For this trial, energy technology provider Octopus Energy, intelligent energy platform Kaluza, from the OVO Group, and charging point operator Pod Point will work to develop business models and market mechanisms to enable smart charging, ultimately rolling out a solution across the country.
In the beginning, the companies involved will recruit 1,000 members of the public who own an electric vehicle and charge it at home in the business areas of the UK Power Networks, the London area and the South and East of England.
“We are very happy to work with our customers and industry on a nationally significant tri all this can revolutionize the electric automotive industry,” says Ian Cameron, United Kingdom's Power Networks Innovation Manager. "There has been a lot of talk about how smart charging can save customers money and help manage the network, but this is the first time we actually plan to discover how."

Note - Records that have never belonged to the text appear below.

(** ** Availability (common.lua) *)

Definition sp_avail (h : Hot) (eg i : Z) : Z :=
  let '(cd, ru) := sp_hs_cd_ru (h_hs h !! (eg, i)) in
  let m := Z.max cd ru in
  match h_id h !! i with
  | None => m
  | Some d =>
      let m := Z.max (Z.max m (id_scd d)) (id_sru d) in
      let m := if id_al d >? 0 then Z.max m (id_xl d) else m in
      match id_acc d with Some a => Z.max m (from_option ac_cd 0 (h_acc h !! a)) | None => m end
  end.

(** ** Lifecycle precedence *)

(** The fields of Redis are kept in merge mode, and when they carry a change
    newer than PostgreSQL's that is still in force. *)
Definition keep_redis_lifecycle (now : Z) (merge : bool) (st : option string) (cur_sct : option Z) (pg_sct bu qu : Z) : bool :=
  match st with
  | None => false
  | Some st =>
      if merge then true
      else if default 0 cur_sct <=? pg_sct then false
      else if String.eqb st "banned" then (bu =? -1) || (bu >? now)
      else if String.eqb st "quarantined" then qu >? now
      else true
  end.

(** ** sync_identities.lua *)

Record AccountRow := { aw_key : Z; aw_st : string; aw_bu : Z; aw_cd : Z; aw_sct : Z }.

(** A row and its group profile: the groups it is eligible for and the others. *)
Record IdentityRow := {
  iw_i : Z; iw_iid : string; iw_st : string; iw_ty : string; iw_tv : Z; iw_pv : Z; iw_acc : option Z;
  iw_rg : string; iw_bu : Z; iw_qu : Z; iw_act : Z; iw_px : option Z; iw_eligible : list Z; iw_other : list Z;
  iw_jitter : Z; iw_sct : Z;
}.
Inductive IdentityOp := sync_op (r : IdentityRow) | remove_op (i : Z) (groups : list Z).

Record SyncArgs := {
  sy_now : Z; sy_merge : bool; sy_merge_accounts : bool; sy_reset_health : bool; sy_reset_failures : bool;
  sy_cold : bool; sy_baselines : gmap Z float64;
}.

(** The account part, shared with sync_accounts.lua: the cooldown only grows. *)
Definition write_account (keep : bool) (a : AccountRow) (m : Mat) : Mat :=
  let cur := h_acc (m_hot m) !! aw_key a in
  let cd := Z.max (from_option ac_cd 0 cur) (aw_cd a) in
  match keep, cur with
  | true, Some c =>
      on_accsct (λ s, <[aw_key a := default (aw_sct a) (s !! aw_key a)]> s)
        (on_hot (on_acc (<[aw_key a := {| ac_st := ac_st c; ac_bu := ac_bu c; ac_cd := cd |}]>)) m)
  | _, _ =>
      on_accsct (<[aw_key a := aw_sct a]>)
        (on_hot (on_acc (<[aw_key a := {| ac_st := aw_st a; ac_bu := aw_bu a; ac_cd := cd |}]>)) m)
  end.

Definition sync_account (args : SyncArgs) (m : Mat) (a : AccountRow) : Mat :=
  let cur := h_acc (m_hot m) !! aw_key a in
  write_account
    (keep_redis_lifecycle (sy_now args) (sy_merge_accounts args) (ac_st <$> cur) (m_accsct m !! aw_key a) (aw_sct a)
       (from_option ac_bu 0 cur) 0) a m.

Definition remove_identity (i : Z) (groups : list Z) (m : Mat) : Mat :=
  let prev_acc := h_id (m_hot m) !! i ≫= id_acc in
  let m := on_stat (λ t, on_xai (delete i) (on_score (delete i) (on_streak (delete i) t))) (on_bans (delete i) (on_idlife (delete i) m)) in
  let m := on_hot (on_id (delete i)) m in
  let m := on_hot (λ h, foldl (λ h eg, on_q (delete (eg, i)) (on_hs (delete (eg, i)) (on_rdy eg (delete i) h))) h groups) m in
  match prev_acc with Some a => on_accm (srem a i) m | None => m end.

Section sync.
Variable args : SyncArgs.

(** The lifecycle fields to store: st, bu, qu, act and sct. *)
Definition sync_lifecycle (r : IdentityRow) (cur : option Identity) (life : option Life) : string * Z * Z * Z * Z :=
  let keep := keep_redis_lifecycle (sy_now args) (sy_merge args) (id_st <$> cur) (life ≫= lf_sct) (iw_sct r)
    (from_option lf_bu 0 life) (from_option lf_qu 0 life) in
  match keep, cur with
  | true, Some d =>
      (id_st d, from_option lf_bu (iw_bu r) life, from_option lf_qu (iw_qu r) life, id_act d,
       default (iw_sct r) (life ≫= lf_sct))
  | _, _ => (iw_st r, iw_bu r, iw_qu r, iw_act r, iw_sct r)
  end.

(** A binding of Redis wins while its proxy is materialised. *)
Definition sync_px (r : IdentityRow) (cur : option Identity) (h : Hot) : option Z :=
  match cur ≫= id_px with
  | Some p => if bool_decide (is_Some (h_px h !! p)) then Some p else iw_px r
  | None => iw_px r
  end.

(** The hash: the counters of other scripts are kept, 0 in a new hash. *)
Definition sync_hash (r : IdentityRow) (st : string) (act : Z) (px : option Z) (cur : option Identity) : Identity :=
  {| id_st := st; id_al := from_option id_al 0 cur; id_xl := from_option id_xl 0 cur;
     id_scd := from_option id_scd 0 cur; id_sru := from_option id_sru 0 cur; id_acc := iw_acc r; id_iid := iw_iid r;
     id_ty := iw_ty r; id_pv := iw_pv r; id_tv := iw_tv r; id_act := act; id_px := px;
     id_rbd := from_option id_rbd "" cur; id_rbn := from_option id_rbn 0 cur; id_rg := iw_rg r;
     id_lu := from_option id_lu 0 cur; id_xg := from_option id_xg xg_none cur |}.

(** The identity-level part of the availability. *)
Definition sync_level (h : Hot) (d : Identity) : Z :=
  let m := Z.max (id_scd d) (id_sru d) in
  let m := if id_al d >? 0 then Z.max m (id_xl d) else m in
  match id_acc d with Some a => Z.max m (from_option ac_cd 0 (h_acc h !! a)) | None => m end.

Definition baseline_of (eg : Z) : float64 := default (f_of_Z 70) (sy_baselines args !! eg).

Definition resetting : bool := sy_reset_health args || sy_reset_failures args.

(** The packed entry after the requested reset; [None] when it is not written. *)
Definition reset_entry (eg : Z) (t : Hs) : option Hs :=
  if sy_reset_health args then
    Some {| hs_score := baseline_of eg; hs_sts := sy_now args; hs_samples := 0; hs_nfail := 0; hs_lastfail := 0;
            hs_cd := hs_cd t; hs_ru := hs_ru t; hs_lu := hs_lu t |}
  else if sy_reset_failures args && (negb (hs_nfail t =? 0) || negb (hs_lastfail t =? 0)) then
    Some {| hs_score := hs_score t; hs_sts := hs_sts t; hs_samples := hs_samples t; hs_nfail := 0; hs_lastfail := 0;
            hs_cd := hs_cd t; hs_ru := hs_ru t; hs_lu := hs_lu t |}
  else None.

(** One endpoint group of the profile: the state and the members written. *)
Definition sync_group (i level jitter : Z) (eligible : bool) (s : Hot * nat) (eg : Z) : Hot * nat :=
  let '(h, written) := s in
  let h := match h_hs h !! (eg, i) ≫= reset_entry eg with
           | Some t => mark_dirty {[(Some eg, i)]} (on_hs (<[(eg, i) := sp_hs_pack t]>) h)
           | None => h
           end in
  if negb eligible then (on_rdy eg (delete i) h, written)
  else if sy_merge args && bool_decide (is_Some (rdy_of h eg !! i)) then (h, written)
  else
    let '(cd, ru) := sp_hs_cd_ru (h_hs h !! (eg, i)) in
    let score := Z.max (Z.max level cd) ru in
    let score := if sy_cold args && (score <=? sy_now args) then sy_now args + jitter else score in
    (on_rdy eg (<[i := score]>) h, S written).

The project may be directly needed, UK network operator National Grid recently published its Future Energy Scenario report. In the network, the network operator claimed that in order for a net zero carbon economy to be possible by 2050, significant capacities in smart charging must be unlocked. According to the authors, an 80% CO2 reduction target requires a baseline from 1990, a similar amount of renewable energy and electrification. For the last 20% of the reduction, legislators and network operators must make use of flexibility alternatives in response to the demand side, smart charging and vehicles on the net – on a scale. National Grid expects 65% of EVs on Britain's roads to use smart charging.

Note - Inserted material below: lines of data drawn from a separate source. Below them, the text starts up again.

(* ===== verification/ActionApply.v ===== *)
(** * apply.lua: dispositions and lifecycle changes

    internal/action/lua/apply.lua applies cooldowns, bans, expiries, quarantines,
    activations, manual state changes, reverts and resets to the hot state of a
    site.  This file holds the script over decoded operations, and what it keeps:
    the leases, the severity order of automatic changes, newer states and the
    results of a call that is retried. *)

From S2P Require Import Prelude GoStrings GoFloat PolicyBase GoTime LuaCommon PolicyRotation PolicyResolve Breaker.
From S2P Require Import SchedState SchedSelect SchedAcquire SchedLease SchedLedger SchedRefine SchedGrant SchedLoop SchedRun Scheduler HotSync.

Local Open Scope Z_scope.

(** ** Operations and results (applier.go) *)

(** [luaOp]; the JSON encoding omits zero values, which the script reads as 0,
    "" or the default it names. *)
Record luaOp := {
  Op : string; OpScope : string; OpSubject : Z; OpGroup : Z; Until : Z; Flags : Z; Groups : list Z; Add : list Z;
  To : string; Trim : Z; PrevFail : Z; Baseline : float64; Baselines : gmap Z float64; Counters : list string;
  Global : Z;
}.

Record memberChange := { mc_Key : Z; mc_ID : string; mc_From : string; mc_To : string }.
Record luaResult := {
  Applied : bool; Reason : string; r_From : string; r_To : string; r_Until : Z; Members : list memberChange;
}.

Definition F_AUTO : Z := 1.
Definition F_FORCE : Z := 2.
Definition F_RESET_FAIL : Z := 4.
Definition F_RESET_HEALTH : Z := 8.
Definition F_BANS : Z := 16.
Definition BAN_HISTORY_MS : Z := 2592000000.
Definition SITE_CD_TRIM_MS : Z := 600000.
Definition DEFAULT_BASELINE : float64 := f_of_Z 70.
(** The applied actions and the state changes queued for PostgreSQL; [None] when
    the site of the report could not be updated. *)
Definition Execute (record_cooldowns : bool) (fates : Z → CallFate) (in' : ExecInput) (sites : gmap Z Site) :
    option (list AppliedAction * list StateChange) * gmap Z Site :=
  match Planned in' with
  | [] => (Some ([], []), sites)
  | planned =>
      let plans := (λ pa, buildPlan in' pa (Now in')) <$> planned in
      if InShadow in' || Shadow (InGroup in' ≫= gs_Action) then
        let plans := shadowed <$> plans in
        (Some (p_result <$> plans, mjoin (imap (shadow_changes record_cooldowns) plans)), sites)
      else
        let '(r, sites) := applyPlans fates in' plans (Now in') sites in
        ((λ plans, (p_result <$> plans, mjoin (imap (enforced_changes record_cooldowns) plans))) <$> r, sites)
  end.
End execute.

(** ** Retried executions *)

Lemma call_token_set digest token nowMs ops : token ≠ "" → call_token digest token nowMs ops ≠ "".
Proof. intros Ht. unfold call_token. apply String.eqb_neq in Ht as E. rewrite E. by destruct token. Qed.

(** A call that ran is answered from its record. *)
Lemma apply_lua_again nowMs token ops s :
  token ≠ "" → apply_lua nowMs token ops (apply_lua nowMs token ops s).2 = apply_lua nowMs token ops s.
Proof.
  intros Ht. apply String.eqb_neq in Ht. unfold apply_lua. rewrite Ht.
  destruct (s_axr s !! token) as [out|] eqn:E; cbn [snd]; [by rewrite E|].
  destruct (ap_operations nowMs ops s) as [out s1]. cbn. by rewrite lookup_insert_eq.
Qed.

Section retry.
Variable digest : Z → list luaOp → string.

Lemma run_call_again fate nowMs token ops s :
  token ≠ "" → run_call digest call_done nowMs token ops (run_call digest fate nowMs token ops s).2 =
    run_call digest call_done nowMs token ops s.
Proof.
  intros Ht. pose proof (apply_lua_again nowMs (call_token digest token nowMs ops) ops s (call_token_set _ _ _ _ Ht)) as H.
  destruct fate; cbn; [|done|]; destruct (apply_lua _ _ _ s) as [out s1]; cbn [snd] in *; by rewrite H.
Qed.

Lemma runMulti_spec fates nowMs token calls sites :
  NoDup calls.*1 →
  let r := runMulti digest fates nowMs token calls sites in
  r.1 = (λ c, (run_call digest (fates c.1) nowMs token c.2 (site_at sites c.1)).1) <$> calls ∧
  (∀ k, k ∉ calls.*1 → r.2 !! k = sites !! k) ∧
  (∀ k ops, (k, ops) ∈ calls → r.2 !! k = Some (run_call digest (fates k) nowMs token ops (site_at sites k)).2).
Proof.
  revert sites. induction calls as [|[k ops] calls IH]; intros sites Hd; cbv zeta.
  { split_and!; [done|done|]. intros k ops H. by apply not_elem_of_nil in H. }
  rewrite fmap_cons in Hd. apply NoDup_cons in Hd as [Hk Hd]. cbn [runMulti].
  destruct (run_call digest (fates k) nowMs token ops (site_at sites k)) as [r s] eqn:Er.
  destruct (IH (<[k := s]> sites) Hd) as (H1 & H2 & H3). cbv zeta in *.
  destruct (runMulti digest fates nowMs token calls (<[k := s]> sites)) as [rs sites']. cbn [fst snd] in *.
  assert (∀ j, j ∈ calls.*1 → site_at (<[k := s]> sites) j = site_at sites j) as Eq.
  { intros j Hj. unfold site_at. rewrite lookup_insert_ne; [done|]. intros ->. done. }
  split_and!.
  - cbn. rewrite Er. cbn. f_equal. rewrite H1. apply list_fmap_ext. intros n c Hc. rewrite Eq; [done|].
    apply list_elem_of_fmap. exists c. split; [done|]. by eapply list_elem_of_lookup_2.
  - intros j Hj. cbn in Hj. apply not_elem_of_cons in Hj as [Hj1 Hj2]. rewrite H2 by done. by apply lookup_insert_ne.
  - intros j ops' Hin. apply elem_of_cons in Hin as [[= -> ->]|Hin].
    + rewrite H2 by done. by rewrite lookup_insert_eq, Er.
    + rewrite (H3 _ _ Hin). rewrite Eq; [done|]. apply list_elem_of_fmap. by exists (j, ops').
Qed.

Lemma runMulti_again fates nowMs token calls sites :
  NoDup calls.*1 → token ≠ "" →
  runMulti digest (λ _, call_done) nowMs token calls (runMulti digest fates nowMs token calls sites).2 =
  runMulti digest (λ _, call_done) nowMs token calls sites.
Proof.
  intros Hd Ht. set (s1 := (runMulti digest fates nowMs token calls sites).2).
  destruct (runMulti_spec fates nowMs token calls sites Hd) as (_ & A2 & A3). fold s1 in A2, A3.
  destruct (runMulti_spec (λ _, call_done) nowMs token calls s1 Hd) as (B1 & B2 & B3).
  destruct (runMulti_spec (λ _, call_done) nowMs token calls sites Hd) as (C1 & C2 & C3). cbv zeta in *.
  assert (∀ k ops, (k, ops) ∈ calls → run_call digest call_done nowMs token ops (site_at s1 k) =
    run_call digest call_done nowMs token ops (site_at sites k)) as Eq.
  { intros k ops Hin. unfold site_at at 1. rewrite (A3 _ _ Hin). by apply run_call_again. }
  apply injective_projections.
  - rewrite B1, C1. apply list_fmap_ext. intros n [k ops] Hc. cbn [fst snd]. by rewrite (Eq k ops) by (by eapply list_elem_of_lookup_2).
  - apply map_eq. intros k. destruct (decide (k ∈ calls.*1)) as [Hin|Hni].
    + apply list_elem_of_fmap in Hin as ([k' ops] & -> & Hin). cbn [fst]. by rewrite (B3 _ _ Hin), (C3 _ _ Hin), Eq.
    + by rewrite B2, C2, A2.
Qed.

Lemma site_calls_keys in' plans : NoDup (SiteKey in' :: PeerKeys in') → NoDup (site_calls in' plans).*1.
Proof.
  intros Hd. unfold site_calls. destruct (global_ops plans) as [|op ops]; cbn; [constructor; [apply not_elem_of_nil|constructor]|].
  rewrite <- list_fmap_compose. by rewrite (list_fmap_ext _ id) by done; rewrite list_fmap_id.
Qed.

Lemma applyPlans_again fates in' plans now sites :
  NoDup (SiteKey in' :: PeerKeys in') → ReportID in' ≠ "" →
  applyPlans digest (λ _, call_done) in' plans now (applyPlans digest fates in' plans now sites).2 =
  applyPlans digest (λ _, call_done) in' plans now sites.
Proof.
  intros Hd Hr. unfold applyPlans. destruct (main_ops plans) eqn:Em; [done|].
  assert (replayToken in' ≠ "") as Ht by (unfold replayToken; apply String.eqb_neq in Hr; by rewrite Hr).
  pose proof (runMulti_again fates (now / 1000000) (replayToken in') (site_calls in' plans) sites
    (site_calls_keys _ _ Hd) Ht) as H.
  destruct (runMulti digest fates _ _ _ sites) as [rs s1]. cbn [snd] in H.
  assert ((match rs with Some r :: peers => (Some (settle <$> foldl merge_peer (fill_results plans r) (omap id peers)), s1)
    | _ => (None, s1) end).2 = s1) as -> by (by destruct rs as [|[r|] rs]).
  by rewrite H.
Qed.

Lemma Execute_again rc fates in' sites :
  NoDup (SiteKey in' :: PeerKeys in') → ReportID in' ≠ "" →
  Execute digest rc (λ _, call_done) in' (Execute digest rc fates in' sites).2 = Execute digest rc (λ _, call_done) in' sites.
Proof.
  intros Hd Hr. unfold Execute. destruct (Planned in') as [|pa planned]; [done|]. destruct (_ || _); [done|].
  pose proof (applyPlans_again fates in' ((λ pa, buildPlan in' pa (Now in')) <$> pa :: planned) (Now in') sites Hd Hr) as H.
  destruct (applyPlans digest fates _ _ _ sites) as [r s1]. cbn [snd] in *. by rewrite H.
Qed.
End retry.

(** ** Operations of planned actions *)

Lemma buildOp_automatic in' pa scope until op g : buildOp in' pa scope until = Some (op, g) → automatic op.
Proof.
  unfold buildOp. repeat (destruct (String.eqb _ _)); try done; intros H;
    solve [by simplify_eq | apply fmap_Some in H as (gr & _ & H); by simplify_eq].
Qed.

Lemma buildPlan_valid in' pa now :
  p_valid (buildPlan in' pa now) = true →
  ∃ until op, plan_until pa now = Some until ∧
    buildOp in' pa (effective_scope in' pa) (untilMs until (String.eqb (pa_Action pa) ActionBan && pa_Permanent pa)) = Some op ∧
    p_op (buildPlan in' pa now) = op.1 ∧ p_global (buildPlan in' pa now) = op.2.
Proof.
  unfold buildPlan, new_plan. destruct (subject_of _ _) as [id key]. cbn [snd]. destruct (key <=? 0); [done|].
  destruct (plan_until pa now) as [until|]; [|done]. destruct (buildOp _ _ _ _) as [[op g]|] eqn:E; [|done].
  intros _. exists until, (op, g). done.
Qed.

Aside from the benefits to the web, the Institute for Energy Economics and Financial Analysis (IEEFA) investigated what other benefits could arise for customers from the exercise in their Electric Vehicles and Batteries May Lead to Solar Plant Growth in May . In the UK, with the current low VAT rate regime for solar products, the payback time for a stand-alone solar system is estimated at 19 years, with an annual return on investment of -2.7%.
According to this study, the combination of EVs and solar systems could reduce the expected repayment period to nine years, with a return on investment of 0.9%. The combination of EV battery storage and a sunroof creates an even stronger financial case for the UK, which calls for a payback period of just four years.
This article was changed 23.07.19, to be corrected about the relationship from Kaluza and OVO Group.